Earlier this month, Google Voice in Gmail offered call screening, recording calls (with approval from the caller), switching calls between Gmail and other phones, and releasing a Google Voice extension for Chrome that can recognize a phone number on a Website and call it. What is Google doing?
Google has hyped the new services on its many blogs, but also says that the new services aren't available on its enterprise software, Google Apps--at least not yet. But businesses can still use the consumer versions for free and gauge if the applications would work in an office setting.
So far, only Gmail's new Priority Inbox, an electronic personal assistant that judges which e-mail is important and which is not by learning from your choices, is the only new service available (in beta) in Google Apps. It's estimated the application could save someone a week of e-mail filtering time each year.
Although many observers are calling all the recent movement around Google Voice in Gmail a "convenience" rather than a game-changer, the truth is that if an employee is in front of a computer, be it laptop or desktop, they will now also be in front of and have use of a phone.
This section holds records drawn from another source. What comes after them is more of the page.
(* ===== verification/NetAddr.v ===== *)
(** * Internet addresses

    What the sources use of [std::net]: [Ipv4Addr] and [Ipv6Addr] as their octets
    and segments, their classification methods, and the text forms that
    [from_str] accepts and [to_string] prints. *)

From S2P Require Import Prelude Utf8 Text.

Module Net.

(** ** Addresses *)

Record Ipv4Addr := mkV4 { oct0 : Z; oct1 : Z; oct2 : Z; oct3 : Z }.

Record Ipv6Addr := mkV6 { seg0 : Z; seg1 : Z; seg2 : Z; seg3 : Z; seg4 : Z; seg5 : Z; seg6 : Z; seg7 : Z }.

Inductive IpAddr := V4 (a : Ipv4Addr) | V6 (a : Ipv6Addr).

#[export] Instance Ipv4Addr_eq_dec : EqDecision Ipv4Addr.
Proof. solve_decision. Defined.
#[export] Instance Ipv6Addr_eq_dec : EqDecision Ipv6Addr.
Proof. solve_decision. Defined.
#[export] Instance IpAddr_eq_dec : EqDecision IpAddr.
Proof. solve_decision. Defined.

Definition octets (a : Ipv4Addr) : list Z := [oct0 a; oct1 a; oct2 a; oct3 a].
Definition segments (a : Ipv6Addr) : list Z :=
  [seg0 a; seg1 a; seg2 a; seg3 a; seg4 a; seg5 a; seg6 a; seg7 a].

(** Octets are [u8] and segments [u16]. *)
Definition valid_v4 (a : Ipv4Addr) : Prop := Forall (λ o, 0 ≤ o < 2 ^ 8) (octets a).
Definition valid_v6 (a : Ipv6Addr) : Prop := Forall (λ s, 0 ≤ s < 2 ^ 16) (segments a).
Definition valid_ip (a : IpAddr) : Prop :=
  match a with V4 a => valid_v4 a | V6 a => valid_v6 a end.

(** Decide the validity of concrete addresses. *)
Ltac valid_addr :=
  unfold valid_ip, valid_v4, valid_v6, octets, segments; cbn;
  rewrite ?Forall_cons; repeat split; try (by apply Forall_nil); vm_compute; congruence.

(** The address as one number, most significant part first. *)
Definition bits_v4 (a : Ipv4Addr) : Z := foldl (λ n o, n * 2 ^ 8 + o) 0 (octets a).
Definition bits_v6 (a : Ipv6Addr) : Z := foldl (λ n s, n * 2 ^ 16 + s) 0 (segments a).

(** [Ipv6Addr::is_unspecified], [is_loopback], [is_multicast], [to_ipv4_mapped]. *)
Definition is_unspecified (a : Ipv6Addr) : bool := bool_decide (segments a = [0; 0; 0; 0; 0; 0; 0; 0]).
Definition is_loopback (a : Ipv6Addr) : bool := bool_decide (segments a = [0; 0; 0; 0; 0; 0; 0; 1]).
Definition is_multicast (a : Ipv6Addr) : bool := Z.land (seg0 a) 0xff00 =? 0xff00.
Definition to_ipv4_mapped (a : Ipv6Addr) : option Ipv4Addr :=
  if decide (take 6 (segments a) = [0; 0; 0; 0; 0; 0xffff]) then
    Some (mkV4 (seg6 a / 2 ^ 8) (seg6 a mod 2 ^ 8) (seg7 a / 2 ^ 8) (seg7 a mod 2 ^ 8))
  else None.

(** ** Text *)

Definition is_digit (c : Z) : bool := (48 <=? c) && (c <=? 57).
Definition is_hexdigit (c : Z) : bool :=
  is_digit c || ((65 <=? c) && (c <=? 70)) || ((97 <=? c) && (c <=? 102)).
Definition is_alphanumeric (c : Z) : bool :=
  is_digit c || ((65 <=? c) && (c <=? 90)) || ((97 <=? c) && (c <=? 122)).
(** [char::to_ascii_lowercase] *)
Definition lower (c : Z) : Z := if (65 <=? c) && (c <=? 90) then c + 32 else c.

(** [char::to_digit] *)
Definition to_digit (radix c : Z) : option Z :=
  let d := if is_digit c then Some (c - 48)
           else if (97 <=? lower c) && (lower c <=? 122) then Some (lower c - 87) else None in
  match d with Some d => if d <? radix then Some d else None | None => None end.

Definition COLON : Z := 0x3A.
Definition DOT : Z := 0x2E.

(** The address parser: each reader returns what it read and what is left, and
    [None] leaves the input as it was. *)
Definition Reader A := str → option (A * str).

Definition read_given_char (c : Z) : Reader unit :=
  λ s, match s with d :: s => if c =? d then Some (tt, s) else None | [] => None end.

Fixpoint read_digits (radix limit : Z) (s : str) (value count : Z) : option (Z * Z * str) :=
  match s with
  | c :: s' =>
      match to_digit radix c with
      | Some d =>
          let value := value * radix + d in
          if limit <? value then None else read_digits radix limit s' value (count + 1)
      | None => Some (value, count, s)
      end
  | [] => Some (value, count, [])
  end.

(** [read_number]: at most [max_digits] digits, in range, and without a zero
    prefix unless allowed. *)
Definition read_number (radix max_digits limit : Z) (allow_zero_prefix : bool) : Reader Z :=
  λ s,
    match read_digits radix limit s 0 0 with
    | Some (value, count, rest) =>
        if (count =? 0) || (max_digits <? count)
           || (negb allow_zero_prefix && (1 <? count) && (match s with c :: _ => c =? 48 | [] => false end))
        then None else Some (value, rest)
    | None => None
    end.

(** [read_separator]: the separator comes before every element but the first. *)
Definition read_separator {A} (sep : Z) (index : nat) (inner : Reader A) : Reader A :=
  λ s,
    match index with
    | O => inner s
    | S _ => match read_given_char sep s with Some (_, s) => inner s | None => None end
    end.

Definition read_octet (i : nat) : Reader Z := read_separator DOT i (read_number 10 3 255 false).

Definition read_ipv4_addr : Reader Ipv4Addr :=
  λ s,
    '(a, s) ← read_octet 0 s; '(b, s) ← read_octet 1 s;
    '(c, s) ← read_octet 2 s; '(d, s) ← read_octet 3 s;
    Some (mkV4 a b c d, s).

(** [read_groups]: the groups read, whether they end in a dotted quad, the rest. *)
Fixpoint read_groups (room : nat) (i : nat) (acc : list Z) (s : str) : list Z * bool * str :=
  match room with
  | O => (acc, false, s)
  | S room =>
      let v4 := match room with O => None | S _ => read_separator COLON i read_ipv4_addr s end in
      match v4 with
      | Some (a, s) => (acc ++ [oct0 a * 2 ^ 8 + oct1 a; oct2 a * 2 ^ 8 + oct3 a], true, s)
      | None =>
          match read_separator COLON i (read_number 16 4 0xffff true) s with
          | Some (g, s) => read_groups room (S i) (acc ++ [g]) s
          | None => (acc, false, s)
          end
      end
  end.

Definition v6_of (l : list Z) : Ipv6Addr :=
  mkV6 (default 0 (l !! 0%nat)) (default 0 (l !! 1%nat)) (default 0 (l !! 2%nat)) (default 0 (l !! 3%nat))
       (default 0 (l !! 4%nat)) (default 0 (l !! 5%nat)) (default 0 (l !! 6%nat)) (default 0 (l !! 7%nat)).

Definition read_ipv6_addr : Reader Ipv6Addr :=
  λ s,
    let '(head, head_ipv4, s) := read_groups 8 0 [] s in
    if Nat.eqb (length head) 8 then Some (v6_of head, s)
    else if head_ipv4 then None
    else
      '(_, s) ← read_given_char COLON s; '(_, s) ← read_given_char COLON s;
      let '(tail, _, s) := read_groups (8 - (length head + 1)) 0 [] s in
      Some (v6_of (head ++ replicate (8 - length head - length tail) 0 ++ tail), s).

(** [parse_with]: the whole input must be read. *)
Definition parse_with {A} (r : Reader A) (s : str) : option A :=
  match r s with Some (a, []) => Some a | _ => None end.

(** [Ipv4Addr::from_str], which refuses more than 15 bytes first. *)
Definition ipv4_from_str (s : str) : option Ipv4Addr :=
  if 15 <? len (as_bytes s) then None else parse_with read_ipv4_addr s.

(** [IpAddr::from_str] *)
Definition read_ip_addr : Reader IpAddr :=
  λ s, match read_ipv4_addr s with
       | Some (a, s) => Some (V4 a, s)
       | None => match read_ipv6_addr s with Some (a, s) => Some (V6 a, s) | None => None end
       end.
Definition ip_from_str (s : str) : option IpAddr := parse_with read_ip_addr s.

(** *** Printing *)

Definition decimal_str (z : Z) : str := u8 <$> decimal z.

Definition hex_digit (d : Z) : Z := if d <? 10 then 48 + d else 87 + d.

(** [{:x}] of a [u16]: no leading zeros. *)
Definition hex16 (z : Z) : str :=
  let digits := [z / 4096; z / 256 mod 16; z / 16 mod 16; z mod 16] in
  let fix strip l := match l with [d] => [d] | d :: r => if d =? 0 then strip r else l | [] => [] end in
  hex_digit <$> strip digits.

Definition join (sep : str) (pieces : list str) : str :=
  match pieces with [] => [] | p :: ps => p ++ concat ((app sep) <$> ps) end.

Definition ipv4_to_string (a : Ipv4Addr) : str := join [DOT] (decimal_str <$> octets a).

(** The longest run of zero segments, the first one among equals: its start and
    length. *)
Fixpoint longest_zero_run (segs : list Z) (i : nat) (longest current : nat * nat) : nat * nat :=
  match segs with
  | [] => longest
  | s :: segs =>
      if s =? 0 then
        let current := if Nat.eqb (snd current) 0 then (i, 1%nat) else (fst current, S (snd current)) in
        longest_zero_run segs (S i) (if (snd longest <? snd current)%nat then current else longest) current
      else longest_zero_run segs (S i) longest (0%nat, 0%nat)
  end.

Definition fmt_subslice (segs : list Z) : str := join [COLON] (hex16 <$> segs).

Definition ipv6_to_string (a : Ipv6Addr) : str :=
  match to_ipv4_mapped a with
  | Some v4 => chars "::ffff:" ++ ipv4_to_string v4
  | None =>
      let '(start, size) := longest_zero_run (segments a) 0 (0, 0)%nat (0, 0)%nat in
      if (1 <? size)%nat then
        fmt_subslice (take start (segments a)) ++ chars "::"
        ++ fmt_subslice (drop (start + size) (segments a))
      else fmt_subslice (segments a)
  end.

Definition ip_to_string (a : IpAddr) : str :=
  match a with V4 a => ipv4_to_string a | V6 a => ipv6_to_string a end.

(** *** Parsed addresses are in range *)

Lemma to_digit_range radix c d : to_digit radix c = Some d → 0 ≤ d < radix.
Proof.
  unfold to_digit, is_digit. intros H. repeat case_match; simplify_eq; boolify; lia.
Qed.

Lemma read_digits_range radix limit s value count v n rest :
  0 ≤ radix → 0 ≤ value ≤ limit → read_digits radix limit s value count = Some (v, n, rest) → 0 ≤ v ≤ limit.
Proof.
  intros Hr. revert value count. induction s as [|c s IH]; intros value count Hv; cbn; [naive_solver|].
  destruct (to_digit radix c) as [d|] eqn:Ed; [|naive_solver]. apply to_digit_range in Ed.
  destruct (limit <? _) eqn:El; [done|]. boolify. apply IH. nia.
Qed.

Lemma read_number_range radix md limit z s v rest :
  0 ≤ radix → 0 ≤ limit → read_number radix md limit z s = Some (v, rest) → 0 ≤ v ≤ limit.
Proof.
  intros ??. unfold read_number. destruct (read_digits _ _ _ _ _) as [[[v' n] r]|] eqn:E; [|done].
  case_match; [done|]. intros [= -> ->]. eapply read_digits_range; [| |exact E]; lia.
Qed.

Lemma read_separator_inv {A} sep i (inner : Reader A) s x :
  read_separator sep i inner s = Some x → ∃ s', inner s' = Some x.
Proof.
  unfold read_separator. destruct i; [by exists s|]. destruct (read_given_char sep s) as [[]|]; [|done].
  by eexists.
Qed.

Lemma read_ipv4_valid s a rest : read_ipv4_addr s = Some (a, rest) → valid_v4 a.
Proof.
  unfold read_ipv4_addr. intros H.
  assert (∀ i s o r, read_octet i s = Some (o, r) → 0 ≤ o < 2 ^ 8) as Ho.
  { intros i s' o r (s'' & H')%read_separator_inv. apply read_number_range in H'; lia. }
  repeat (match goal with
    | H : _ ≫= _ = Some _ |- _ => apply bind_Some in H as ([? ?] & ?%Ho & H)
    end). injection H as <- <-.
  unfold valid_v4, octets. cbn [oct0 oct1 oct2 oct3]. repeat (apply Forall_cons; split; [done|]). constructor.
Qed.

Lemma read_groups_valid room i acc s gs v4 rest :
  Forall (λ g, 0 ≤ g < 2 ^ 16) acc → read_groups room i acc s = (gs, v4, rest) →
  Forall (λ g, 0 ≤ g < 2 ^ 16) gs.
Proof.
  revert i acc s. induction room as [|room IH]; intros i acc s Ha; cbn [read_groups]; [intros ?; by simplify_eq|].
  destruct (match room with O => None | S _ => _ end) as [[a s']|] eqn:E4.
  - destruct room; [done|]. apply read_separator_inv in E4 as (s'' & E4%read_ipv4_valid).
    unfold valid_v4, octets in E4. rewrite !Forall_cons in E4. intros [= <- _ _].
    apply Forall_app. split; [done|]. repeat (apply Forall_cons; split; [lia|]). constructor.
  - clear E4. destruct (read_separator COLON i (read_number 16 4 0xffff true) s) as [[g s']|] eqn:Eg;
      [|by intros [= <- _ _]]. apply IH.
    apply read_separator_inv in Eg as (s'' & Eg). apply read_number_range in Eg; [|lia..].
    apply Forall_app. split; [done|]. constructor; [lia|done].
Qed.

Lemma v6_of_valid l : Forall (λ g, 0 ≤ g < 2 ^ 16) l → valid_v6 (v6_of l).
Proof.
  intros Hl. assert (∀ i, 0 ≤ default 0 (l !! i) < 2 ^ 16) as H.
  { intros i. destruct (l !! i) as [x|] eqn:E; cbn; [|lia]. by apply (Forall_lookup_1 _ _ _ _ Hl E). }
  unfold valid_v6, segments, v6_of. cbn [seg0 seg1 seg2 seg3 seg4 seg5 seg6 seg7].
  repeat (apply Forall_cons; split; [apply H|]). constructor.
Qed.

Lemma read_ipv6_valid s a rest : read_ipv6_addr s = Some (a, rest) → valid_v6 a.
Proof.
  unfold read_ipv6_addr. destruct (read_groups 8 0 [] s) as [[head v4] s1] eqn:E1.
  apply read_groups_valid in E1; [|constructor].
  destruct (Nat.eqb _ _); [intros [= <- _]; by apply v6_of_valid|]. destruct v4; [done|].
  intros ([[] s2] & _ & ([[] s3] & _ & H)%bind_Some)%bind_Some.
  destruct (read_groups _ 0 [] s3) as [[tail b] s4] eqn:E2. apply read_groups_valid in E2; [|constructor].
  injection H as <- _. apply v6_of_valid. rewrite !Forall_app. split_and!; [done| |done].
  apply Forall_replicate. lia.
Qed.

Lemma ip_from_str_valid s a : ip_from_str s = Some a → valid_ip a.
Proof.
  unfold ip_from_str, parse_with, read_ip_addr.
  destruct (read_ipv4_addr s) as [[v4 r]|] eqn:E4.
  - destruct r; [|done]. intros [= <-]. by eapply read_ipv4_valid.
  - destruct (read_ipv6_addr s) as [[v6 r]|] eqn:E6; [|done].
    destruct r; [|done]. intros [= <-]. by eapply read_ipv6_valid.
Qed.

Example ip_text_examples :
  (λ s, ip_to_string <$> ip_from_str s) <$>
    [chars "10.0.0.1"; chars "010.0.0.1"; chars "2001:DB8:0:0:1:0:0:1"; chars "::"; chars "::ffff:1.2.3.4";
     chars "1:2:3:4:5:6:1.2.3.4"; chars "1::2::3"; chars "fe80::"; chars "1:2:3:4:5:6:7::"; chars "256.1.1.1"]
  = [Some (chars "10.0.0.1"); None; Some (chars "2001:db8::1:0:0:1"); Some (chars "::");
     Some (chars "::ffff:1.2.3.4"); Some (chars "1:2:3:4:5:6:102:304"); None; Some (chars "fe80::");
     Some (chars "1:2:3:4:5:6:7:0"); None].
Proof. vm_compute. reflexivity. Qed.

End Net.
I used Google Voice in Gmail to make a few calls to family, a vet's office, and a retail store, all the time looking up e-mail confirmations and other information needed for those calls. While many people are tied to smartphones, not every employee in your business is going to be gifted with one, and this gives some flexibility.
What would be great is if Google ever updates Google Voice for Gmail with all these services for its business-oriented Google Apps--supposedly by fall.
Have all of the free goodies in recent weeks just been a huge Google commercial? Or, is this simply Google's way to enrich its users? It's probably a little of both. The buzz about each new service or application keeps Google's name out there and piques more interest.
More people partaking of the new services raises Google's user base and ad revenue. It also keeps Google Apps in the news, as it's soon to be the Internet giant's new moneymaker--even if the stories just involve someone asking when it will have all that cool new stuff from Google.